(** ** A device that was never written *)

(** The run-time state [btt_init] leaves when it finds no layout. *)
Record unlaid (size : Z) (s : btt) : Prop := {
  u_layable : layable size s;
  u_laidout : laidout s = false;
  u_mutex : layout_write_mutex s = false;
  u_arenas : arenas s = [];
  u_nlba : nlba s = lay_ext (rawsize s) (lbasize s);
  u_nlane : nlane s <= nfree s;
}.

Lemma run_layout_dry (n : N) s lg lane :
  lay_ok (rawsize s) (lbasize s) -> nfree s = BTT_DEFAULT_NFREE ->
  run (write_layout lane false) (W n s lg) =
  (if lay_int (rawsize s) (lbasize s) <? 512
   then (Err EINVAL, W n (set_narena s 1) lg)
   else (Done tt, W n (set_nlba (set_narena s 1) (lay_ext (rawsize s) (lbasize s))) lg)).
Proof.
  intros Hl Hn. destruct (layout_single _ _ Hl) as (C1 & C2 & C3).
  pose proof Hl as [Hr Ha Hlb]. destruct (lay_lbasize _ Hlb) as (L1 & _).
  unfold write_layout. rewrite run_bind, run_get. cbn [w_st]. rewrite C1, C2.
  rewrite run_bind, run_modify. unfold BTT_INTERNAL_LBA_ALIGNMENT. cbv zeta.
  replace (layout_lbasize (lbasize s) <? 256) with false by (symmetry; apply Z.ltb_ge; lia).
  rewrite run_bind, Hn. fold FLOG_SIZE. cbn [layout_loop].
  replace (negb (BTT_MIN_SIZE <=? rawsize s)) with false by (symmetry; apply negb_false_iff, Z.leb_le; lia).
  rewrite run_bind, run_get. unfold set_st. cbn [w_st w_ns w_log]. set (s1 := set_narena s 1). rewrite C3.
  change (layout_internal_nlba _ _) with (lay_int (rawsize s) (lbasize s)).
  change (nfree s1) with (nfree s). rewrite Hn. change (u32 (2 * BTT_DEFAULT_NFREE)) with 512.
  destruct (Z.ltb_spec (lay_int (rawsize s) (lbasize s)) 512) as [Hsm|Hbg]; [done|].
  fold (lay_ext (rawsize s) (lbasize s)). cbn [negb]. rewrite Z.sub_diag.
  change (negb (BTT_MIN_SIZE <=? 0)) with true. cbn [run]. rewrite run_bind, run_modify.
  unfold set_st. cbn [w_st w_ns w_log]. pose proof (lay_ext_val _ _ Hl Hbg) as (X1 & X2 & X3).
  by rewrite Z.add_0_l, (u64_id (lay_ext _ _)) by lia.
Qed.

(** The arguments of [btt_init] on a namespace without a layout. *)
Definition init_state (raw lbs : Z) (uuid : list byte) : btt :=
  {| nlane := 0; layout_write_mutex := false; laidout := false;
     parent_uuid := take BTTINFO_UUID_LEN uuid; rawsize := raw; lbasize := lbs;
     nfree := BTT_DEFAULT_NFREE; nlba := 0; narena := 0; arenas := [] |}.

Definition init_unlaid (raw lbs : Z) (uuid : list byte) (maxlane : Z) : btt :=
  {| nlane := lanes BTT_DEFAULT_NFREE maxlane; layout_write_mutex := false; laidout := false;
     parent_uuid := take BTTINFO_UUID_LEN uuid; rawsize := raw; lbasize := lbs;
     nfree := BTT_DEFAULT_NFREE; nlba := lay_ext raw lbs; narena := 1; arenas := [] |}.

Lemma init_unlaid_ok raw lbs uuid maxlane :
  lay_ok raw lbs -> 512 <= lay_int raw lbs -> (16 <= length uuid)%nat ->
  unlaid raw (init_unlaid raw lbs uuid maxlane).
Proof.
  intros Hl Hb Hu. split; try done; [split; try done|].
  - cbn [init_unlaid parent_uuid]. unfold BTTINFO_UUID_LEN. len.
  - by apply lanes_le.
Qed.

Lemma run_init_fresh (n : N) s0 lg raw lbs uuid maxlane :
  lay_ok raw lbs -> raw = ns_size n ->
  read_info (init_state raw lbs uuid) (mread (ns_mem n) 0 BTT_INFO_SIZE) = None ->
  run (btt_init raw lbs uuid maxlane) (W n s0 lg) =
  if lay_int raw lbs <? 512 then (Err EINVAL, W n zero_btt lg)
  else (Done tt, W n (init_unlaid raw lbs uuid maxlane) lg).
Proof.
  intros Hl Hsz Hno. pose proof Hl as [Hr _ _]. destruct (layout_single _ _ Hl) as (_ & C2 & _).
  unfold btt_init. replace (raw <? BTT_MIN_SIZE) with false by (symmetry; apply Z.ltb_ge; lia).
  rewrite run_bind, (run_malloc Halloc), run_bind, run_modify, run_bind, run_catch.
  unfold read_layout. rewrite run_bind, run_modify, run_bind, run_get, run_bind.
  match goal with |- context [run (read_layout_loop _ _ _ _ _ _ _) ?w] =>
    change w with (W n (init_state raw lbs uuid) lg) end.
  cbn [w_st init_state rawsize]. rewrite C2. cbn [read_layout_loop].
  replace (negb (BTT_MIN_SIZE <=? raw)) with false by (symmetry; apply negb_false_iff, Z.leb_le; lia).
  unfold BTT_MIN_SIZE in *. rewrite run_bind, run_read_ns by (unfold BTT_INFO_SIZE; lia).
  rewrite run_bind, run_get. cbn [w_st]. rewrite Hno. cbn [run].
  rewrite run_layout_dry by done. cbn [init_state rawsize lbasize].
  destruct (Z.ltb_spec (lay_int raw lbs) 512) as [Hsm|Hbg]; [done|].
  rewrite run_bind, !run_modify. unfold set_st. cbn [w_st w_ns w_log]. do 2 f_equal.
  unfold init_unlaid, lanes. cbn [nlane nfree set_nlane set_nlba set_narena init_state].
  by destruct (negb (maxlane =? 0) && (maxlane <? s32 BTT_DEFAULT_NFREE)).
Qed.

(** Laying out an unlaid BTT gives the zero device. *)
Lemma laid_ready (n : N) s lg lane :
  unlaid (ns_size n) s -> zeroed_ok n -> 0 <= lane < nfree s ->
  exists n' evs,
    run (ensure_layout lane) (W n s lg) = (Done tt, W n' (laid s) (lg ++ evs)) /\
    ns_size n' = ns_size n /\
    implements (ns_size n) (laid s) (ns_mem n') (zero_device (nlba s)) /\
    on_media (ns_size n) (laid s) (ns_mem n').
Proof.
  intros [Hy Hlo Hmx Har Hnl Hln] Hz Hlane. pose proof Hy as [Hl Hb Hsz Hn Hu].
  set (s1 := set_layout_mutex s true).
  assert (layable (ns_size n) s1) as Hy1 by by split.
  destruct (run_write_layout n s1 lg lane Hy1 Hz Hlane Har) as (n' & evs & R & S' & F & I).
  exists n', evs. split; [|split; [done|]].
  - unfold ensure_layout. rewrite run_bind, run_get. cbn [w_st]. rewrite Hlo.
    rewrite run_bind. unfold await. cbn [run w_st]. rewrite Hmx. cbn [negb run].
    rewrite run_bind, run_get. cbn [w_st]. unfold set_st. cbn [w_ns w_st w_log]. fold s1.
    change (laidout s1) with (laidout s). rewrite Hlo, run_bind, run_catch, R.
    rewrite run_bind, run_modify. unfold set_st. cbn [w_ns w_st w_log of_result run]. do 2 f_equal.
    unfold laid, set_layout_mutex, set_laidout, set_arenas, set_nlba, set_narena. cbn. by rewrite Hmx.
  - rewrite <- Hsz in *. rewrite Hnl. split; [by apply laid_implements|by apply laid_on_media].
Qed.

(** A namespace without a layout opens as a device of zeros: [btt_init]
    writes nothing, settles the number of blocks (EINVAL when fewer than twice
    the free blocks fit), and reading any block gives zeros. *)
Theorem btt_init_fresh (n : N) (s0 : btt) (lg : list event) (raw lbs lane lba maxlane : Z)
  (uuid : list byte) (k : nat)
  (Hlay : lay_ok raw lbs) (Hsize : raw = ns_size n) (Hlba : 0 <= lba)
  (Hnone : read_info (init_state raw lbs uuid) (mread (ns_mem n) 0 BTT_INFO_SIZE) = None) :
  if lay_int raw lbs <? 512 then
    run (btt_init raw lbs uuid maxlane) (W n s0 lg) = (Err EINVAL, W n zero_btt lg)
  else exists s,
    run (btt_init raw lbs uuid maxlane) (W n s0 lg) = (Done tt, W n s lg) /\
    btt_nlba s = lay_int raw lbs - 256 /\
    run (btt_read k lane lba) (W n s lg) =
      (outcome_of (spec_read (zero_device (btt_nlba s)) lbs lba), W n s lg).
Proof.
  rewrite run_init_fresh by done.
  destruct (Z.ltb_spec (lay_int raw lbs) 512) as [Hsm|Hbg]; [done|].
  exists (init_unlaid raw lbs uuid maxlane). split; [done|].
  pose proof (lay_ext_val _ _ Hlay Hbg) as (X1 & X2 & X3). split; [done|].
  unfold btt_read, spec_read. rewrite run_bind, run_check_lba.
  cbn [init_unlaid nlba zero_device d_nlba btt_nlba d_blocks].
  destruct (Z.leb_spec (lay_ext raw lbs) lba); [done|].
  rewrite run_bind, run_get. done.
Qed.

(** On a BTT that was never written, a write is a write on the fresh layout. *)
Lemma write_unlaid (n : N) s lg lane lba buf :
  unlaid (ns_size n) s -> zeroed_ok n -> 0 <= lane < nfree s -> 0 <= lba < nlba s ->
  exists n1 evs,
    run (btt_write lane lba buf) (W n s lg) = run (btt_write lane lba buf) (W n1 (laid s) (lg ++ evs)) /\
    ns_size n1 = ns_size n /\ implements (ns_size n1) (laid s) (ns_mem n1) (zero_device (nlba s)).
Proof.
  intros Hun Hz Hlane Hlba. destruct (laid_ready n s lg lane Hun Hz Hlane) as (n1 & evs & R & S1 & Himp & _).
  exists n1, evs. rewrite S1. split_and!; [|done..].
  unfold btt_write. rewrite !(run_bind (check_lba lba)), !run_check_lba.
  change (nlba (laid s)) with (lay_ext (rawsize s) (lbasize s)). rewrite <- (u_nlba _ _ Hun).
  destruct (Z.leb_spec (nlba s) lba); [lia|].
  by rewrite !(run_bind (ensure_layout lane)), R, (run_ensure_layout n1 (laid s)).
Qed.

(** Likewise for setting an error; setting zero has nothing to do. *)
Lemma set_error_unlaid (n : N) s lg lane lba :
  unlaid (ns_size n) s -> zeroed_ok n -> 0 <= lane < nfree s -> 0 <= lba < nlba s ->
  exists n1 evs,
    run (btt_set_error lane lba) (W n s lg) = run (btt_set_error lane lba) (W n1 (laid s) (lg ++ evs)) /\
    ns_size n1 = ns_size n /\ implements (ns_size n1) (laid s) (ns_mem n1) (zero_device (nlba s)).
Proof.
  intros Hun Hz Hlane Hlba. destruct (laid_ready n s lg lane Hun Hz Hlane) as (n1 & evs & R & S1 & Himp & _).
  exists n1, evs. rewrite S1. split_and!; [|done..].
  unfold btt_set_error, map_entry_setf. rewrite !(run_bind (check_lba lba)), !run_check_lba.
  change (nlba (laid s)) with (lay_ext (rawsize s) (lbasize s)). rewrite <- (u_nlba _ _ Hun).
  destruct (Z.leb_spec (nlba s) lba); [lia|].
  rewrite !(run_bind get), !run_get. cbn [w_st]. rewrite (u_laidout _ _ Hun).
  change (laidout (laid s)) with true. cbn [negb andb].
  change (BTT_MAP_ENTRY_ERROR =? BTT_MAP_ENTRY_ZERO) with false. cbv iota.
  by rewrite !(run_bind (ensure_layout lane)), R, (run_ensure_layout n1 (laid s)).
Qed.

(AIM OF THE TASK): When the string "replace" occurs in a line of the material, that line belongs in the answer.

(TASK RESPONSE):
  replace (layout_lbasize (lbasize s) <? 256) with false by (symmetry; apply Z.ltb_ge; lia).
  replace (negb (BTT_MIN_SIZE <=? rawsize s)) with false by (symmetry; apply negb_false_iff, Z.leb_le; lia).
  unfold btt_init. replace (raw <? BTT_MIN_SIZE) with false by (symmetry; apply Z.ltb_ge; lia).
  replace (negb (BTT_MIN_SIZE <=? raw)) with false by (symmetry; apply negb_false_iff, Z.leb_le; lia).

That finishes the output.